Prawda jest bowiem taka, że ugrupowania tworzące nową koalicję, chociaż połączone dążeniem do odsunięcia PiS od władzy (czego nie kryły), w wielu dziedzinach, a już na pewno w ochronie zdrowia, są takie same jak ich poprzednicy. Prawo i Sprawiedliwość odniosło w tym zakresie swoisty sukces, chociaż w tym wypadku słowo „sukces” nie jest bynajmniej synonimem czegoś pozytywnego (podobnie jak na przykład nie ma pozytywnego wydźwięku „sukces” odniesiony przez środowiska i organizacje dążące do demoralizacji młodzieży i do oderwania jej od tradycyjnych wartości). Tym „sukcesem” PiS jest przekonanie większości sił politycznych, że ochrona zdrowia powinna być „państwowa”: bezpośrednio kontrolowana, zarządzana, a nawet „ręcznie sterowana” przez urzędników. Mechanizmy rynkowe, konkurencja, działanie „dla zysku” mają być w ochronie zdrowia „wyklęte”, podobnie jak wszelkie finansowe motywacje, które skłoniłyby pacjentów do bardziej racjonalnego korzystania ze świadczeń. Wszystkim wszystko „należy się za darmo” i bez ograniczeń. Powstała sytuacja dokładnie odwrotna niż w roku 1999, kiedy wprowadzano w Polsce kasy chorych i tzw. wewnętrzny rynek świadczeń zdrowotnych. Wówczas wszystkie siły polityczne (łącznie z postkomunistami) były za tymi zmianami, a jedynym znaczącym politykiem będącym przeciwko był Jarosław Kaczyński. Dzisiaj – praktycznie wszystkie ugrupowania, poza Konfederacją – podzielają jego stanowisko.

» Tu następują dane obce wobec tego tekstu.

Fixpoint concat_pieces (buffer : list Z) (size : nat) (args : list piece) : outcome (list Z) :=
  match args with
  | [] => match size with O => Undef | _ => wr buffer 0 0 end
  | f :: args =>
    let* (buffer, length) := append buffer size f in
    if (length <? size)%nat then
      let* rest := concat_pieces (drop length buffer) (size - length) args in
      Ret (take length buffer ++ rest)
    else Ret buffer
  end.

Example int_samples :
  int_to_str int32_t (-1205) (replicate 12 7) 12 = Ret (bytes "-1205" ++ [0] ++ replicate 6 7, 5%nat) /\
  str_to_int int32_t (bytes "-2147483648") = Ret (Some (-2147483648)) /\
  str_to_int int32_t (bytes "2147483648") = Ret None /\
  concat_pieces (replicate 20 7) 20 [PChars (bytes "ab"); PSubString (bytes "cd")] =
    Ret (bytes "abcd" ++ [0] ++ replicate 15 7).
Proof. repeat split; vm_compute; reflexivity. Qed.

(** ** Reading: against the decimal notation *)

(** The number a text of digits denotes, after the digits read so far. *)
Fixpoint dec_from (acc : Z) (ds : list Z) : option Z :=
  match ds with
  | [] => Some acc
  | c :: ds' =>
    if ("0"%uchar <=? c) && (c <=? "9"%uchar) then dec_from (acc * 10 + (c - "0"%uchar)) ds'
    else None
  end.

(** An optional sign and at least one digit. *)
Definition decimal_value (signed : bool) (str : list Z) : option Z :=
  match str with
  | [] => None
  | c :: rest =>
    if c =? "-"%uchar then
      if negb signed then None
      else match rest with [] => None | _ => Z.opp <$> dec_from 0 rest end
    else if c =? "+"%uchar then match rest with [] => None | _ => dec_from 0 rest end
    else dec_from 0 str
  end.

Lemma dec_from_ge ds : forall acc v, 0 <= acc -> dec_from acc ds = Some v -> acc <= v.
Proof.
  induction ds as [|c ds IH]; intros acc v Ha H; cbn in H; [injection H; lia|].
  destruct (Z.leb_spec "0"%uchar c), (Z.leb_spec c "9"%uchar); try done.
  apply IH in H; lia.
Qed.

Lemma digit_char c : is_byte c ->
  (9 <? u8 (c - "0"%uchar)) = negb (("0"%uchar <=? c) && (c <=? "9"%uchar)) /\
  ((9 <? u8 (c - "0"%uchar)) = false -> u8 (c - "0"%uchar) = c - "0"%uchar).
Proof.
  intros Hc. split; [apply eqb_prop; byte_eval c|]. intros H9.
  assert (Hx : (9 <? u8 (c - "0"%uchar)) || (u8 (c - "0"%uchar) =? c - "0"%uchar) = true)
    by byte_eval c. rewrite H9 in Hx. by apply Z.eqb_eq.
Qed.

(** What the overflow tests rely on: the greatest value does not end in 9. *)
Lemma integer_limits T : integer T ->
  0 < LIMIT T /\ LIMIT T * 10 <= max_ T < LIMIT T * 10 + 9 /\
  u8 (max_ T - LIMIT T * 10) = max_ T - LIMIT T * 10 /\
  min_ T = (if is_signed T then - max_ T - 1 else 0) /\
  (is_signed T = true -> u8 (- (min_ T + LIMIT T * 10)) = max_ T + 1 - LIMIT T * 10) /\
  max_ T < 10 ^ (digits10 T + 1) /\ 0 <= digits10 T < 20.
Proof.
  destruct T as [[] d]; unfold integer, LIMIT, max_, min_, digits10; cbn [is_signed digits];
    rewrite !elem_of_cons; intros Hd; repeat (destruct Hd as [->|Hd]; [by vm_compute|]);
    by apply elem_of_nil in Hd.
Qed.

Lemma positive_loop_spec T : integer T -> forall src value,
  src <> [] -> bytes_ok src -> 0 <= value <= max_ T ->
  positive_loop T src value =
  Ret (v ← dec_from value src; if v <=? max_ T then Some v else None).
Proof.
  intros HT. destruct (integer_limits T HT) as (H0 & H1 & H2 & H3 & _).
  assert (Hin : forall v, 0 <= v <= max_ T -> arith T v = Ret v).
  { intros v Hv. unfold arith, in_type. rewrite H3. destruct (is_signed T); by decide_Z. }
  induction src as [|c src IH]; intros value Hn Hb Hv; [done|]. cbn [positive_loop dec_from].
  inversion_clear Hb as [|? ? Hc Hb']. destruct (digit_char c Hc) as [E Hd].
  rewrite <- (negb_involutive (("0"%uchar <=? c) && (c <=? "9"%uchar))), <- E.
  destruct (9 <? u8 (c - "0"%uchar)) eqn:E9; cbn [negb orb]; [done|]. rewrite Hd by done.
  assert (Hc9 : 0 <= c - "0"%uchar <= 9).
  { symmetry in E. apply negb_false_iff, andb_true_iff in E as [?%Z.leb_le ?%Z.leb_le]. lia. }
  rewrite H2. set (ch := c - "0"%uchar) in *.
  assert (Ho : (LIMIT T <? value) || ((value =? LIMIT T) && (max_ T - LIMIT T * 10 <? ch)) =
    (max_ T <? value * 10 + ch)).
  { repeat case_Z; cbn [orb andb]; lia || done. }
  rewrite Ho. destruct (Z.ltb_spec (max_ T) (value * 10 + ch)).
  - destruct (dec_from (value * 10 + ch) src) as [v|] eqn:Ev; [|done].
    apply dec_from_ge in Ev; [|lia]. cbn. by decide_Z.
  - rewrite Hin by lia. cbn [obind]. destruct src as [|c' src]; [cbn; by decide_Z|].
    apply IH; [done|done|lia].
Qed.

Lemma negative_loop_spec T : integer T -> is_signed T = true -> forall src acc,
  src <> [] -> bytes_ok src -> 0 <= acc <= max_ T + 1 ->
  negative_loop T src (- acc) =
  Ret (v ← dec_from acc src; if v <=? max_ T + 1 then Some (- v) else None).
Proof.
  intros HT Hsg. destruct (integer_limits T HT) as (H0 & H1 & _ & H3 & H2 & _).
  rewrite Hsg in H3. specialize (H2 Hsg).
  assert (Hin : forall v, 0 <= v <= max_ T + 1 -> arith T (- v) = Ret (- v)).
  { intros v Hv. unfold arith, in_type. rewrite H3. by decide_Z. }
  induction src as [|c src IH]; intros acc Hn Hb Hv; [done|]. cbn [negative_loop dec_from].
  inversion_clear Hb as [|? ? Hc Hb']. destruct (digit_char c Hc) as [E Hd].
  rewrite <- (negb_involutive (("0"%uchar <=? c) && (c <=? "9"%uchar))), <- E.
  destruct (9 <? u8 (c - "0"%uchar)) eqn:E9; cbn [negb orb]; [done|]. rewrite Hd by done.
  assert (Hc9 : 0 <= c - "0"%uchar <= 9).
  { symmetry in E. apply negb_false_iff, andb_true_iff in E as [?%Z.leb_le ?%Z.leb_le]. lia. }
  rewrite H2. set (ch := c - "0"%uchar) in *.
  assert (Ho : (- acc <? - LIMIT T) || ((- acc =? - LIMIT T) && (max_ T + 1 - LIMIT T * 10 <? ch)) =
    (max_ T + 1 <? acc * 10 + ch)).
  { repeat case_Z; cbn [orb andb]; lia || done. }
  rewrite Ho. destruct (Z.ltb_spec (max_ T + 1) (acc * 10 + ch)).
  - destruct (dec_from (acc * 10 + ch) src) as [v|] eqn:Ev; [|done].
    apply dec_from_ge in Ev; [|lia]. cbn. by decide_Z.
  - replace (- acc * 10 - ch) with (- (acc * 10 + ch)) by ring. rewrite Hin by lia.
    cbn [obind]. destruct src as [|c' src]; [cbn; by decide_Z|]. apply IH; [done|done|lia].
Qed.

Lemma str_to_int_spec T str : integer T -> bytes_ok str ->
  str_to_int T str =
  Ret (v ← decimal_value (is_signed T) str; if in_type T v then Some v else None).
Proof.
  intros HT Hb. destruct (integer_limits T HT) as (H0 & H1 & _ & H3 & _).
  assert (Hpos : forall src, bytes_ok src -> src <> [] -> positive_loop T src 0 =
    Ret (v ← dec_from 0 src; if in_type T v then Some v else None)).
  { intros src Hs Hn. rewrite positive_loop_spec by (done || lia). f_equal.
    destruct (dec_from 0 src) as [v|] eqn:Ev; [|done]. cbn. apply dec_from_ge in Ev; [|lia].
    unfold in_type. rewrite H3. destruct (is_signed T); by decide_Z. }
  unfold str_to_int, decimal_value. destruct str as [|c rest]; [done|].
  inversion_clear Hb as [|? ? Hc Hb']. destruct (c =? "-"%uchar).
  - destruct (is_signed T) eqn:Es; [|done]. cbn [negb]. destruct rest as [|c' rest]; [done|].
    change 0 with (- 0) at 1. rewrite negative_loop_spec by (done || lia).
    destruct (dec_from 0 (c' :: rest)) as [v|] eqn:Ev; [|done]. cbn.
    apply dec_from_ge in Ev; [|lia]. unfold in_type. rewrite H3.
    f_equal. repeat case_Z; cbn [andb]; lia || done.
  - destruct (c =? "+"%uchar).
    + destruct rest as [|c' rest]; [done|]. by apply Hpos.
    + apply Hpos; [by constructor|done].
Qed.

(** ** Writing *)

(** The digits of a number, the last first. *)
Fixpoint digits_rev (fuel : nat) (v : Z) : list Z :=
  match fuel with
  | O => []
  | S fuel' => ("0"%uchar + v mod 10) :: (if v / 10 =? 0 then [] else digits_rev fuel' (v / 10))
  end.

Definition decimal (v : Z) : list Z := rev (digits_rev 20 v).

Lemma digits_rev_length fuel : forall v k,
  0 <= v < 10 ^ Z.of_nat (S k) -> (length (digits_rev fuel v) <= S k)%nat.
Proof.
  induction fuel as [|fuel IH]; intros v k Hv; [simpl; lia|]. cbn [digits_rev length].
  destruct (Z.eqb_spec (v / 10) 0); [simpl; lia|].
  rewrite Nat2Z.inj_succ, Z.pow_succ_r in Hv by lia.
  destruct k as [|k]; [simpl in Hv; zlia|]. apply le_n_S, IH.
  assert (v / 10 < 10 ^ Z.of_nat (S k)) by (apply Z.div_lt_upper_bound; lia). zlia.
Qed.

Przyjęcie takiego poglądu na funkcjonowanie ochrony zdrowia ma konsekwencje: system jest bardzo kosztowny, mało efektywny i mimo wielkich wysiłków rządu nieelastyczny, słabo odpowiadający na potrzeby chorych. Trudno bowiem z pozycji ministra zadbać np. o równowagę finansową 800 publicznych szpitali (przekonał się o tym minister Niedzielski, który próbował to robić) albo zapewnić hospitalizowanym odpowiednie posiłki (poległ na tym wiceminister Cieszyński zapowiadający sukces w tym zakresie), nie mówiąc o zapewnieniu odpowiedniej kadry, właściwego wykorzystania sprzętu itp. Aby system był sprawny, musi działać bez bezpośredniego udziału państwa. Powinien mieć wbudowane takie mechanizmy, które spowodują, że każdy jego element sam – bez kontroli i dyspozycji – zadba o siebie, o swoje sprawne działanie, dostosowanie do zmieniających się warunków. Dotyczy to szpitali, przychodni, płatników (firm ubezpieczenia zdrowotnego) i pacjentów. Interwencje państwa powinny być wyjątkowe – w wypadku rzeczywistych „kataklizmów”. Politycy nowej koalicji, przynajmniej nielewicowa ich część, być może nawet zgodziliby się z taką ideą, ale nie potrafią się już wyzwolić z pułapki populizmu, w którą się wpakowali, próbując przebić w (nierealnych) obietnicach partię dotychczas rządzącą. W ochronie zdrowia zatem przełomu nie będzie. Pozostaną znane jeszcze z czasów PRL działania: „kontynuacja i jeszcze intensywniejsze kroki na rzecz dalszej poprawy i udoskonalenia”.
Komentarz Krzysztofa Bukiela, byłego przewodniczącego Ogólnopolskiego Związku Zawodowego Lekarzy.
Tekst opublikowano w „Menedżerze Zdrowia” 7–8/2023.